◆ **TASK STATEMENT**
Would you return, word for word, the lines of the data below from the line with "Fixpoint has_slash (s" through the line with "Definition hex_digit (n", and no others?
____
(** * Kaboomer: the project scaffolder, embedded and verified

    A shallow embedding of the command-line tool [kaboomer]
    (src/index.ts, version 0.1.6 and the revision that adds the [add]
    command) together with the properties its specification states.

    - Strings are [string]; file texts are kept line by line.
    - Structured payloads are values of type [json], written out by
      [JSON_stringify] the way [JSON.stringify(v, null, 4)] does.
    - The regular expression [PACKAGE_NAME_REGEX] is a value of type
      [regex], run by a derivative matcher [regex_test].
    - An absolute, normalised path is the list of its components, the
      root directory being [[]], together with the separator that may
      follow the last component ([pathname]); [join] and [dirname] are
      those of Node's [path] module on POSIX.
    - The disk is a tree ([node]); the calls of [fs/promises] that the
      program uses ([stat], [mkdir], [writeFile], [rm]) are functions
      on it that can fail with an [errno].
    - The child process that [init] starts ([git init]) is a parameter:
      it says how the child ends and which repository it leaves.
    - An [async] function is a computation in the monad [M]: it threads
      the disk and the log of requested file-system calls, and stops
      either at a [process.exit] or at a rejected promise. *)

From Stdlib Require Import Ascii ZArith Lia.
From stdpp Require Import base option list strings gmap fin_maps.

#[local] Set Warnings "-register-all".

Open Scope Z_scope.

(* ================================================================= *)
(** ** Characters and text *)

(** The double quote, the line feed and the backslash. *)
Definition dq : string := String "034"%char EmptyString.
Definition nl : string := String "010"%char EmptyString.
Definition bs : string := String "092"%char EmptyString.

(** [Array.prototype.join]: the items separated by [sep]. *)
Fixpoint join_with (sep : string) (items : list string) : string :=
  match items with
  | [] => EmptyString
  | [x] => x
  | x :: rest => x +:+ sep +:+ join_with sep rest
  end.

(** A text given line by line (the lines of a template literal). *)
Definition unlines (ls : list string) : string := join_with nl ls.

Definition code (c : ascii) : nat := nat_of_ascii c.

Definition between (lo hi c : ascii) : bool :=
  (Nat.leb (code lo) (code c)) && (Nat.leb (code c) (code hi)).

Definition is_lower (c : ascii) : bool := between "a" "z" c.
Definition is_upper (c : ascii) : bool := between "A" "Z" c.
Definition is_letter (c : ascii) : bool := is_lower c || is_upper c.

(** [toUpperCase] and [toLowerCase] on one character.  The model
    converts the ASCII letters and leaves every other character alone:
    it is the conversion of JavaScript on ASCII text, and on ASCII
    text only ([ascii_only] below); what is proved about a converted
    text is stated for ASCII text. *)
Definition toUpperCase_char (c : ascii) : ascii :=
  if is_lower c then ascii_of_nat (code c - 32) else c.

Definition toLowerCase_char (c : ascii) : ascii :=
  if is_upper c then ascii_of_nat (code c + 32) else c.

Fixpoint toLowerCase (s : string) : string :=
  match s with
  | EmptyString => EmptyString
  | String c r => String (toLowerCase_char c) (toLowerCase r)
  end.

(** [s.split("/")]: never empty, the empty string gives one empty
    piece. *)
Fixpoint split_slash (s : string) : list string :=
  match s with
  | EmptyString => [EmptyString]
  | String c r =>
      if Ascii.eqb c "/" then EmptyString :: split_slash r
      else match split_slash r with
           | [] => [String c EmptyString]
           | w :: ws => String c w :: ws
           end
  end.

Fixpoint has_slash (s : string) : bool :=
  match s with
  | EmptyString => false
  | String c r => Ascii.eqb c "/" || has_slash r
  end.

(* ================================================================= *)
(** ** JSON values and [JSON.stringify(value, null, 4)] *)

Inductive json : Type :=
| JNull
| JBool (b : bool)
| JNum (n : nat)
| JStr (s : string)
| JArr (items : list json)
| JObj (fields : list (string * json)).

Definition hex_digit (n : nat) : ascii :=
  if Nat.ltb n 10 then ascii_of_nat (48 + n) else ascii_of_nat (87 + n).

(** One character inside a JSON string: the quote and the backslash
    are escaped, control characters get their short or [\u00XX]
    form. *)
Definition json_escape_char (c : ascii) : string :=
  let n := code c in
  if Nat.eqb n 34 then bs +:+ dq
  else if Nat.eqb n 92 then bs +:+ bs
  else if Nat.eqb n 8 then bs +:+ "b"
  else if Nat.eqb n 9 then bs +:+ "t"
  else if Nat.eqb n 10 then bs +:+ "n"
  else if Nat.eqb n 12 then bs +:+ "f"
  else if Nat.eqb n 13 then bs +:+ "r"
  else if Nat.ltb n 32 then
    bs +:+ "u00" +:+ String (hex_digit (Nat.div n 16))
                      (String (hex_digit (Nat.modulo n 16)) EmptyString)
  else String c EmptyString.

Fixpoint json_escape (s : string) : string :=
  match s with
  | EmptyString => EmptyString
  | String c r => json_escape_char c +:+ json_escape r
  end.

Definition json_quote (s : string) : string := dq +:+ json_escape s +:+ dq.

Definition digit_char (n : nat) : ascii := ascii_of_nat (48 + n).

(** Decimal digits of a natural number, most significant first. *)
Fixpoint decimal_go (fuel n : nat) (acc : string) : string :=
  match fuel with
  | O => acc
  | S fuel' =>
      let acc' := String (digit_char (Nat.modulo n 10)) acc in
      if Nat.ltb n 10 then acc' else decimal_go fuel' (Nat.div n 10) acc'
  end.

Definition decimal (n : nat) : string := decimal_go (S n) n EmptyString.

(** [JSON.stringify(v, null, gap)] for a non-empty [gap], [ind] being
    the indentation reached so far.  Object members keep their
    insertion order. *)
Fixpoint json_ser (gap ind : string) (v : json) : string :=
  match v with
  | JNull => "null"
  | JBool true => "true"
  | JBool false => "false"
  | JNum n => decimal n
  | JStr s => json_quote s
  | JArr [] => "[]"
  | JArr items =>
      let ind' := ind +:+ gap in
      "[" +:+ nl +:+ ind'
          +:+ join_with ("," +:+ nl +:+ ind') (map (json_ser gap ind') items)
          +:+ nl +:+ ind +:+ "]"
  | JObj [] => "{}"
  | JObj fields =>
      let ind' := ind +:+ gap in
      "{" +:+ nl +:+ ind'
          +:+ join_with ("," +:+ nl +:+ ind')
                (map (fun kv => json_quote (fst kv) +:+ ": "
                                  +:+ json_ser gap ind' (snd kv)) fields)
          +:+ nl +:+ ind +:+ "}"
  end.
____
◆ **EXERCISE RESULT**
Fixpoint has_slash (s : string) : bool :=
  match s with
  | EmptyString => false
  | String c r => Ascii.eqb c "/" || has_slash r
  end.

(* ================================================================= *)
(** ** JSON values and [JSON.stringify(value, null, 4)] *)

Inductive json : Type :=
| JNull
| JBool (b : bool)
| JNum (n : nat)
| JStr (s : string)
| JArr (items : list json)
| JObj (fields : list (string * json)).

Definition hex_digit (n : nat) : ascii :=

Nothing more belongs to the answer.